McCullough’s follow-up does illustrate a clear, and noteworthy point: If there is an anti-Bush angle to a particular story, then many in the media and on the left side of the blogosphere will pick it up and discuss it at length. If there is a huge story, like the tsunami, that does not have a clear anti-Bush angle… well, it just won’t attract the same attention [as stories that do.]

Then again, if there’s an anti-U.N. angle to be had, I can produce a “top ten” list of commentators who are going to jump on that…

Here’s the only thing one can reasonable conclude: bloggers feel that the other side should be limited to reporting just the facts, while they themselves are free to take partisan swings, and it’s this healthy mix which will replace the media commentariat.

One more follow-up, on WorldChanging’s coverage of the blogosphere’s reaction to the tsunami. Reacting my charge that they were engaging in blog triumphalism, Jamais retreated slightly: “I think the hands-down best work came at Wikipedia, so I’m more inclined to ‘wiki triumphalism’.”


Update, January 11th: Rebecca MacKinnon of the Berkman Center also claims victory, here Personal Democracy Forum and also on the Blogging, Journalism, and Credibility conference blog. I would say that it’s incredible, given that most of the blog triumphalism can trace itself back to being invented by a few bloggers, two days after the tragedy struck.
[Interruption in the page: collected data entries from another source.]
(* ===== verification/Memmap.v ===== *)
(** * Memory map

    [kernel/common/memmap.c]: walks the E820 entries and marks pages in the
    physical bitmap.  The messages printed on the way are not modelled. *)
From S2P Require Import Prelude Common Bitmap Interfaces.
From Stdlib Require Import ZArith Lia.
From stdpp Require Import base tactics list numbers.

Open Scope Z_scope.

Record MemmapEntry := {
  BaseAddrLow : Z;
  BaseAddrHigh : Z;
  LengthLow : Z;
  LengthHigh : Z;
  Type_ : Z;
}.

Record MemmapInitResult := {
  memory_usable : Z;
  memory_usable_top : Z;
  memory_top : Z;
}.

(** ** Operations *)

Definition entry_base (e : MemmapEntry) : Z := Z.lor (Z.shiftl (BaseAddrHigh e) 32) (BaseAddrLow e).
Definition entry_size (e : MemmapEntry) : Z := Z.lor (Z.shiftl (LengthHigh e) 32) (LengthLow e).

(** The page range an entry marks: [base, end) after [ALIGN_UP] of both ends. *)
Definition range_base (e : MemmapEntry) : Z := ALIGN_UP (entry_base e) PAGE_SIZE.
Definition range_end (e : MemmapEntry) : Z := ALIGN_UP (u64 (entry_base e + entry_size e)) PAGE_SIZE.

(** [for (m = base; m < end; m += PAGE) op(bitmap, m / PAGE)]. *)
Fixpoint mark_pages (op : list Z -> Z -> outcome (list Z)) (n : nat) (m : Z) (bitmap : list Z)
  : outcome (list Z) :=
  match n with
  | O => Ok bitmap
  | S n' => bm ← op bitmap (m / PAGE_SIZE); mark_pages op n' (m + PAGE_SIZE) bm
  end.

Definition range_pages (e : MemmapEntry) : nat :=
  Z.to_nat ((range_end e - range_base e + PAGE_SIZE - 1) / PAGE_SIZE).

(** One turn of the loop over the entries: the accumulator is (mem_top,
    usable_mem_top, total_usable_memory), the last one a [uint32_t]. *)
Definition memmap_entry_step (acc : Z * Z * Z) (e : MemmapEntry) (bitmap : list Z)
  : outcome (Z * Z * Z * list Z) :=
  let '(mem_top, usable_mem_top, total_usable_memory) := acc in
  let base := range_base e in
  let end_ := range_end e in
  let mem_top := if mem_top <? end_ then end_ else mem_top in
  if Type_ e =? 1 then
    let total_usable_memory := u32 (total_usable_memory + entry_size e) in
    let usable_mem_top := if usable_mem_top <? end_ then end_ else usable_mem_top in
    bm ← mark_pages bitmap_clear (range_pages e) base bitmap;
    Ok (mem_top, usable_mem_top, total_usable_memory, bm)
  else
    bm ← mark_pages bitmap_set (range_pages e) base bitmap;
    Ok (mem_top, usable_mem_top, total_usable_memory, bm).

Fixpoint memmap_loop (acc : Z * Z * Z) (entries : list MemmapEntry) (bitmap : list Z)
  : outcome (Z * Z * Z * list Z) :=
  match entries with
  | [] => Ok (acc, bitmap)
  | e :: entries' =>
      r ← memmap_entry_step acc e bitmap;
      memmap_loop r.1 entries' r.2
  end.

Definition memmap_bitmap_init (entries : list MemmapEntry) (bitmap : list Z)
  : outcome (MemmapInitResult * list Z) :=
  r ← memmap_loop (0, 0, 0) entries bitmap;
  let '(mem_top, usable_mem_top, total_usable_memory, bm) := r in
  Ok ({| memory_usable := total_usable_memory;
         memory_usable_top := usable_mem_top;
         memory_top := mem_top |}, bm).

(** ** Reference: the entry that decides a page *)

Definition covers (e : MemmapEntry) (p : Z) : bool :=
  (range_base e <=? p * PAGE_SIZE) && (p * PAGE_SIZE <? range_end e).

(** The used/free state of page [p] after all entries: the last entry that covers
    it decides; uncovered pages keep their initial state. *)
Fixpoint page_used (entries : list MemmapEntry) (p : Z) (init : bool) : bool :=
  match entries with
  | [] => init
  | e :: entries' => page_used entries' p (if covers e p then negb (Type_ e =? 1) else init)
  end.

(** An entry whose aligned range does not wrap and lies inside the bitmap. *)
Definition entry_ok (bits : Z) (e : MemmapEntry) : Prop :=
  0 <= entry_base e /\ 0 <= entry_size e /\
  entry_base e + entry_size e < 2 ^ 64 - 4095 /\
  range_end e <= bits * PAGE_SIZE.

(** ** Lemmas *)

(** Marking [n] pages from page [i] on, for an operation that sets its bit to [x]. *)
Lemma mark_pages_spec op (x : bool) n : forall i bm,
  (forall bm j, bytes_ok bm -> in_bitmap bm j -> exists bm', op bm j = Ok bm' /\ flips bm bm' j x) ->
  bytes_ok bm -> 0 <= i -> (i + Z.of_nat n) <= 8 * Z.of_nat (length bm) ->
  i + Z.of_nat n <= 2 ^ 32 ->
  exists bm', mark_pages op n (i * PAGE_SIZE) bm = Ok bm' /\
    length bm' = length bm /\ bytes_ok bm' /\
    forall j, 0 <= j -> bit bm' j = if decide (i <= j < i + Z.of_nat n) then x else bit bm j.
Proof.
  induction n as [|n IH]; intros i bm Hop Hok Hi Hlen Hmax; cbn [mark_pages].
  { exists bm. split_and!; [done..|]. intros j Hj. by rewrite decide_False by lia. }
  destruct (Hop bm i) as (bm1 & Hrun & Hl1 & Hok1 & Hb1); [done|split; lia|].
  unfold PAGE_SIZE. rewrite Z.div_mul by done. rewrite Hrun. munfold. fold PAGE_SIZE.
  replace (i * PAGE_SIZE + PAGE_SIZE) with ((i + 1) * PAGE_SIZE) by lia.
  destruct (IH (i + 1) bm1) as (bm2 & -> & Hl2 & Hok2 & Hb2); [done..|lia|lia|lia|].
  exists bm2. split_and!; [done|congruence|done|]. intros j Hj. rewrite Hb2, Hb1 by done.
  repeat case_decide; try done; lia.
Qed.

Lemma range_ok bits e :
  entry_ok bits e -> exists i n, 0 <= i /\ 0 <= n /\ range_base e = i * PAGE_SIZE /\
    range_end e = (i + n) * PAGE_SIZE /\ i + n <= bits /\ range_pages e = Z.to_nat n.
Proof.
  intros (Hb & Hs & Hmax & Hbits). unfold range_pages, range_base, range_end, PAGE_SIZE in *.
  rewrite u64_id in * by lia.
  pose proof (ALIGN_UP_page (entry_base e) ltac:(lia)) as [[Hb1 Hb2] Hbm].
  pose proof (ALIGN_UP_page (entry_base e + entry_size e) ltac:(lia)) as [[He1 He2] Hem].
  set (B := ALIGN_UP (entry_base e) 4096) in *.
  set (E := ALIGN_UP (entry_base e + entry_size e) 4096) in *.
  pose proof (Z.div_mod B 4096). pose proof (Z.div_mod E 4096).
  assert (B / 4096 <= E / 4096) by lia.
  exists (B / 4096), (E / 4096 - B / 4096). split_and!; try lia.
  f_equal. replace (E - B + 4096 - 1) with (4095 + (E / 4096 - B / 4096) * 4096) by lia.
  by rewrite Z.div_add, Z.div_small, Z.add_0_l by lia.
Qed.

Lemma covers_iff e i n p :
  range_base e = i * PAGE_SIZE -> range_end e = (i + n) * PAGE_SIZE ->
  covers e p = bool_decide (i <= p < i + n).
Proof.
  intros Hb He. unfold covers. rewrite Hb, He. unfold PAGE_SIZE.
  destruct (Z.leb_spec (i * 4096) (p * 4096)), (Z.ltb_spec (p * 4096) ((i + n) * 4096));
    cbn; symmetry; (apply bool_decide_eq_true + apply bool_decide_eq_false); lia.
Qed.

(** One entry sets the bits of the pages it covers. *)
Lemma memmap_entry_step_spec acc e bm :
  bytes_ok bm -> Z.of_nat (length bm) * 8 <= 2 ^ 32 ->
  entry_ok (Z.of_nat (length bm) * 8) e ->
  exists acc' bm', memmap_entry_step acc e bm = Ok (acc', bm') /\
    length bm' = length bm /\ bytes_ok bm' /\
    forall j, 0 <= j -> bit bm' j = if covers e j then negb (Type_ e =? 1) else bit bm j.
Proof.
  intros Hok Hmax He. destruct (range_ok _ _ He) as (i & n & Hi & Hn & Hb & Hend & Hin & Hpages).
  destruct acc as [[mt ut] tu]. unfold memmap_entry_step. rewrite Hpages, Hb.
  assert (forall op (x : bool),
    (forall bm j, bytes_ok bm -> in_bitmap bm j -> exists bm', op bm j = Ok bm' /\ flips bm bm' j x) ->
    exists bm', mark_pages op (Z.to_nat n) (i * PAGE_SIZE) bm = Ok bm' /\
      length bm' = length bm /\ bytes_ok bm' /\
      forall j, 0 <= j -> bit bm' j = if covers e j then x else bit bm j) as Hmark.
  { intros op x Hop. destruct (mark_pages_spec op x (Z.to_nat n) i bm)
      as (bm' & Hrun & Hl & Hok' & Hbits); [done..|lia|lia|].
    exists bm'. split_and!; [done..|]. intros j Hj. rewrite Hbits by done.
    rewrite (covers_iff e i n) by done. case_bool_decide; case_decide; done || lia. }
  destruct (Type_ e =? 1).
  - destruct (Hmark bitmap_clear false) as (bm' & -> & ? & ? & ?).
    { intros; by apply bitmap_clear_flips. } munfold. eauto 10.
  - destruct (Hmark bitmap_set true) as (bm' & -> & ? & ? & ?).
    { intros; by apply bitmap_set_flips. } munfold. eauto 10.
Qed.

Lemma memmap_loop_spec entries : forall acc bm,
  bytes_ok bm -> Z.of_nat (length bm) * 8 <= 2 ^ 32 ->
  Forall (entry_ok (Z.of_nat (length bm) * 8)) entries ->
  exists acc' bm', memmap_loop acc entries bm = Ok (acc', bm') /\
    length bm' = length bm /\ bytes_ok bm' /\
    forall j, 0 <= j -> bit bm' j = page_used entries j (bit bm j).
Proof.
  induction entries as [|e entries IH]; intros acc bm Hok Hmax Hes; cbn [memmap_loop].
  { eexists _, _. eauto. }
  apply Forall_cons_1 in Hes as [He Hes].
  destruct (memmap_entry_step_spec acc e bm Hok Hmax He) as (acc1 & bm1 & -> & Hl1 & Hok1 & Hb1).
  munfold. cbn [fst snd].
  destruct (IH acc1 bm1) as (acc2 & bm2 & -> & Hl2 & Hok2 & Hb2); [done|by rewrite Hl1..|].
  exists acc2, bm2. split_and!; [done|congruence|done|]. intros j Hj. cbn [page_used].
  by rewrite Hb2, Hb1.
Qed.

(** ** Properties *)

(** When every entry lies inside the bitmap, [memmap_bitmap_init] succeeds and
    the bit of each page is decided by the last entry that covers it (clear for a
    usable entry, set for any other type); uncovered pages keep their bit. *)
Theorem memmap_bitmap_init_correct (entries : list MemmapEntry) (bm : list Z)
  (Hbytes : bytes_ok bm) (Hmax : Z.of_nat (length bm) * 8 <= 2 ^ 32)
  (Hentries : Forall (entry_ok (Z.of_nat (length bm) * 8)) entries) :
  exists res bm', memmap_bitmap_init entries bm = Ok (res, bm') /\
    length bm' = length bm /\ bytes_ok bm' /\
    forall p, 0 <= p -> bit bm' p = page_used entries p (bit bm p).
Proof.
  destruct (memmap_loop_spec entries (0, 0, 0) bm) as ([[mt ut] tu] & bm' & Hrun & ? & ? & ?); [done..|].
  unfold memmap_bitmap_init. rewrite Hrun. munfold. eauto 10.
Qed.

(** A 128 KiB machine: 64 KiB usable, one reserved page in it, the rest reserved. *)
Definition sample_map : list MemmapEntry := [
  {| BaseAddrLow := 0; BaseAddrHigh := 0; LengthLow := 0x10000; LengthHigh := 0; Type_ := 1 |};
  {| BaseAddrLow := 0x4000; BaseAddrHigh := 0; LengthLow := 0x1000; LengthHigh := 0; Type_ := 2 |};
  {| BaseAddrLow := 0x10000; BaseAddrHigh := 0; LengthLow := 0x10000; LengthHigh := 0; Type_ := 2 |}].

Lemma memmap_bitmap_init_correct_witness :
  exists res bm', memmap_bitmap_init sample_map [0; 0; 0; 0] = Ok (res, bm') /\
    length bm' = length [0; 0; 0; 0] /\ bytes_ok bm' /\
    forall p, 0 <= p -> bit bm' p = page_used sample_map p (bit [0; 0; 0; 0] p).
Proof.
  apply (memmap_bitmap_init_correct sample_map [0; 0; 0; 0]).
  - apply (bool_decide_unpack _). vm_compute. exact I.
  - vm_compute. congruence.
  - repeat (apply Forall_cons_2; [vm_compute; split_and!; congruence|]). constructor.
Defined.

(** The total of usable memory is kept in a [uint32_t]: a usable entry adds its
    size modulo 2^32, so a machine with 4 GiB of usable memory reports 0. *)
Theorem memmap_usable_truncated (e : MemmapEntry) (acc : Z * Z * Z) (bm : list Z)
  (acc' : Z * Z * Z * list Z)
  (Hrun : memmap_entry_step acc e bm = Ok acc') (Htype : Type_ e = 1) :
  acc'.1.2 = (acc.2 + entry_size e) mod 2 ^ 32.
Proof.
  destruct acc as [[mt ut] tu]. unfold memmap_entry_step in Hrun. rewrite Htype in Hrun.
  cbn [Z.eqb Pos.eqb] in Hrun. apply obind_Ok in Hrun as (bm1 & _ & [= <-]). done.
Qed.

Lemma memmap_usable_truncated_witness :
  exists acc', memmap_entry_step (0, 0, 2 ^ 32 - 4096)
    {| BaseAddrLow := 0; BaseAddrHigh := 0; LengthLow := 4096; LengthHigh := 0; Type_ := 1 |} [1]
    = Ok acc' /\ acc'.1.2 = 0.
Proof.
  eexists. split; [vm_compute; reflexivity|].
  apply (memmap_usable_truncated
    {| BaseAddrLow := 0; BaseAddrHigh := 0; LengthLow := 4096; LengthHigh := 0; Type_ := 1 |}
    (0, 0, 2 ^ 32 - 4096) [1]); reflexivity.
Defined.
Part of my response on the PDF website was this: The only thing I’ll add to my research was that nothing in print (whether newspapers or blogs) moved me as much as John Irvine’s report filed for ITV about the devestation in Banda Aceh– which I saw on Countdown [with Keith Olbermann].
The original headline for this read “Eathquake”. Must have been in a hurry to get this out.

Update, May 31st: The “ex-friend” and I are now on speaking terms again.